1. The heating temperature of hot roll bending is shown in the table for the heating temperature of hot roll bending of commonly used materials.
| Material designation | Thermal bending temperature/°C | |
| heating | termination | |
| Q235A、15、20 | 900-1050 | ≥700 |
| 15g、20g、22g | 900-1050 | ≥700 |
| 16Mn(R)、15MnV(R) | 900-1050 | ≥750 |
| 18MnMoNb、15MnVN | 900-1050 | ≥750 |
| OCr13、1Cr13 | 1000-1100 | ≥850 |
| 1Cr18Ni9Ti、12Cr1MoV | 950-1100 | ≥850 |
| H62、H68 | 600-700 | ≥400 |
| 1060(L2)、5AO2(LF2)、3A21(LF21) | 350-450 | ≥250 |
| titanium | 420-560 | ≥350 |
| Titanium alloy | 600-840 | ≥500 |
2. Precautions for hot roll bending Although the basic principle of hot roll bending is the same as that of cold roll bending, after all, the metal material of hot roll bending is carried out under heating. Therefore, special attention should be paid to the following during the hot roll bending operation matter.
●Hot roll bending does not need to consider the occurrence of bending spring back, but the phenomenon of thinning, elongation and indentation during hot roll bending is more pronounced than cold roll bending. Therefore, full attention must be paid to the heating process design and hot roll bending process.
●Due to the existence of the temperature difference between the metal surface and the inside during heating, the expansion degree of the inside and outside of the metal material is uneven, resulting in thermal stress. During the heating process, the transformation time of the metallographic structure is also different. The structure transformation occurs first and then causes stress between the structures. Therefore, for materials with thicker sections, the furnace temperature should be prevented from being too high when entering the furnace.

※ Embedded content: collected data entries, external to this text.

(** * Feed discovery engine (feed_finder.py): a shallow embedding

    The Python module is asynchronous, exception-driven code around three
    external collaborators (an HTTP client, a feed parser, an HTML parser).
    It is embedded as follows.

    - Effects: a state-and-exception monad [M] that also returns the list of
      observable events a computation produced (lock operations, sleeps, HTTP
      requests, log records).  A raised exception keeps the state reached so
      far, as in Python.
    - Collaborators: a record [Env] of functions.  Each may return or raise.
      The HTTP transport and the feed parser are indexed by the number of
      requests issued so far, so the same URL or body may be answered
      differently over time.
    - Numbers: [int] is [Z]; a [float] is the rational [Q] it denotes, kept
      in lowest terms; an argument that may be either is a [number].  The
      division and the subtraction of the rate limiter are the machine's, a
      parameter ([Float_ops]); the delays of the retry strategy, a [float]
      times a power of two, are exact as long as they are finite.
    - Time: the clock moves on by the length of each sleep, and not
      otherwise.
    - Strings: [string] of 8-bit characters; [str.lower] acts on [A-Z]. *)

From Stdlib Require Import ZArith QArith List String Ascii Bool Lia.
Import ListNotations.
Local Open Scope string_scope.
Local Open Scope list_scope.
Local Open Scope Z_scope.

(** ** Python helpers *)

(** [str(e)]: an exception is represented by its message. *)
Definition exn := string.

Inductive res (A : Type) : Type :=
| Ret (a : A)
| Exc (e : exn).
Arguments Ret {A} a.
Arguments Exc {A} e.

(** [s.startswith(p)] *)
Fixpoint startswith (p s : string) : bool :=
  match p, s with
  | EmptyString, _ => true
  | String a p', String b s' => Ascii.eqb a b && startswith p' s'
  | String _ _, EmptyString => false
  end.

(** [s.rstrip(c)] for a one-character argument *)
Fixpoint rstrip (c : ascii) (s : string) : string :=
  match s with
  | EmptyString => EmptyString
  | String a s' =>
      match rstrip c s' with
      | EmptyString => if Ascii.eqb a c then EmptyString else String a EmptyString
      | r => String a r
      end
  end.

Definition lower_ascii (a : ascii) : ascii :=
  let n := N_of_ascii a in
  if (65 <=? n)%N && (n <=? 90)%N then ascii_of_N (n + 32) else a.

(** [s.lower()].  Outside ASCII only two code points have a lower case that
    holds an ASCII letter: U+0130 gives [i] followed by a combining dot and
    U+212A gives [k].  Neither can complete one of the words this program
    looks for ([atom], [rss], [feed], [subscribe]), so for its tests the
    lower case of [A-Z] is all that matters. *)
Fixpoint lower (s : string) : string :=
  match s with
  | EmptyString => EmptyString
  | String a s' => String (lower_ascii a) (lower s')
  end.

(** [needle in s] *)
Fixpoint contains (needle s : string) : bool :=
  startswith needle s ||
  match s with
  | EmptyString => false
  | String _ s' => contains needle s'
  end.

(** [s] ends with the character [c]. *)
Fixpoint endswith_char (c : ascii) (s : string) : bool :=
  match s with
  | EmptyString => false
  | String a EmptyString => Ascii.eqb a c
  | String _ s' => endswith_char c s'
  end.

(** [c * k] *)
Fixpoint repeat_char (c : ascii) (k : nat) : string :=
  match k with
  | O => EmptyString
  | S k' => String c (repeat_char c k')
  end.

(** truth value of a [str] *)
Definition nonempty (s : string) : bool :=
  match s with EmptyString => false | String _ _ => true end.

(** [d.get(k)] on a dictionary with string keys and values *)
Fixpoint dict_get (d : list (string * string)) (k : string) : option string :=
  match d with
  | [] => None
  | (k', v) :: d' => if String.eqb k' k then Some v else dict_get d' k
  end.

(** [d.get(k, default)] *)
Definition dict_get_default (d : list (string * string)) (k default : string) : string :=
  match dict_get d k with Some v => v | None => default end.

(** [range(n)] *)
Definition range (n : Z) : list Z := map Z.of_nat (seq 0 (Z.to_nat n)).

(** A Python number: an [int] or a [float]. *)
Inductive number :=
| Int (z : Z)
| Float (q : Q).

Definition to_Q (x : number) : Q :=
  match x with
  | Int z => inject_Z z
  | Float q => q
  end.

(** Binary floating point, as far as the rate limiter computes with it: the
    quotient and the difference of two [float]s as the machine rounds
    them. *)
Record Float_ops := {
  float_div : Q -> Q -> Q;
  float_sub : Q -> Q -> Q
}.

(** Arithmetic without rounding: what the machine does on numbers whose
    quotient and difference are [float]s themselves. *)
Definition exact : Float_ops := {| float_div := Qdiv; float_sub := Qminus |}.

(** [a < b] on rationals, as a boolean *)
Definition Qltb (a b : Q) : bool := negb (Qle_bool b a).

(** [max(a, b)]: the first argument unless the second is strictly larger *)
Definition py_max (a b : Q) : Q := if Qltb a b then b else a.

(** ** Data model *)

Inductive FeedType := rss | atom.

(** The dictionary [_check_feed_url] returns. *)
Record Feed := { feed_url : string; feed_type : FeedType; feed_title : string }.

Inductive Status := success | error.

(** The dictionary [_discover_feeds] returns. *)
Record SiteResult := {
  url : string;
  feeds : list Feed;
  status : Status;
  error_message : option string
}.

(** What [feedparser.parse] returns, as far as the code reads it: the
    [bozo] entry ([False]/[True] read as 0/1) and the [feed] dictionary. *)
Record ParsedFeed := {
  bozo : option Z;
  feed : option (list (string * string))
}.

(** One tag of a parsed HTML page: name, attributes and [get_text()]. *)
Record Element := {
  tag_name : string;
  attrs : list (string * string);
  get_text : string
}.

(** [aiohttp.ClientSession(timeout=ClientTimeout(total=t), max_redirects=r)] *)
Record Session := { total_timeout : Z; session_max_redirects : Z }.

(** ** Observable events and mutable state *)

Inductive Event :=
| ELockAcquire                                  (* RateLimiter._lock taken *)
| ELockRelease                                  (* RateLimiter._lock released *)
| ERead (timestamp : Q)                         (* self.last_request read *)
| EWrite (timestamp : Q)                        (* self.last_request assigned *)
| ESleep (seconds : Q)                          (* asyncio.sleep *)
| EGet (request_url : string)                   (* session.get *)
| EParse (content : string)                     (* feedparser.parse *)
| EWarning (attempt : Z) (msg : exn) (delay : Q) (* logger.warning *)
| EError (request_url : string) (msg : exn).    (* logger.error *)

Record State := {
  clock : Q;               (* what time.time() returns *)
  last_request : Q;        (* RateLimiter.last_request *)
  requests : nat;          (* HTTP requests issued so far *)
  result_feeds : list Feed (* the list object held in result['feeds'] *)
}.

(** ** The effect monad *)

Definition M (A : Type) : Type := State -> res A * State * list Event.

Definition ret {A} (a : A) : M A := fun s => (Ret a, s, []).

Definition raise {A} (e : exn) : M A := fun s => (Exc e, s, []).

Definition bind {A B} (m : M A) (f : A -> M B) : M B := fun s =>
  match m s with
  | (Ret a, s1, ev1) =>
      match f a s1 with (r, s2, ev2) => (r, s2, ev1 ++ ev2) end
  | (Exc e, s1, ev1) => (Exc e, s1, ev1)
  end.

(** [try: m  except Exception as e: h e] *)
Definition try_except {A} (m : M A) (h : exn -> M A) : M A := fun s =>
  match m s with
  | (Ret a, s1, ev1) => (Ret a, s1, ev1)
  | (Exc e, s1, ev1) =>
      match h e s1 with (r, s2, ev2) => (r, s2, ev1 ++ ev2) end
  end.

As a result, the heating speed of the billet is too fast, and the thermal expansion is too large to produce stress cracks; for materials that require annealing or quenching + tempering and other heat treatments, they must be carried out separately after hot rolling.
●For the roll bending of a closed cylinder, roll it to the weld just closed. However, to prevent the simple section from being unloaded prematurely due to high temperature, and deformed due to its weight, it is necessary to continue rolling on the bending machine for cooling. When the curvature of the rolled simple section meets the requirements, the downward pressure of the upper roller on the simple section should be released in time to allow the simple section to run over the coiling machine to prevent the thinning of the hot coil from continuing to occur. According to the hardening performance of the material, appropriate forced cooling measures can be taken, such as air blowing, to speed up the cooling rate. During this stage of rolling, the principle of keeping the radius of curvature of the tube section stable is the principle, and the tube section can be removed only when the temperature of the tube section drops to the point where it is difficult to see the red hot color (<500C) on the surface. The placement of the unloaded tube section should also pay attention to the new deformation due to its weight. After hot roll bending, the reasonable placement method of the workpiece is shown in the table.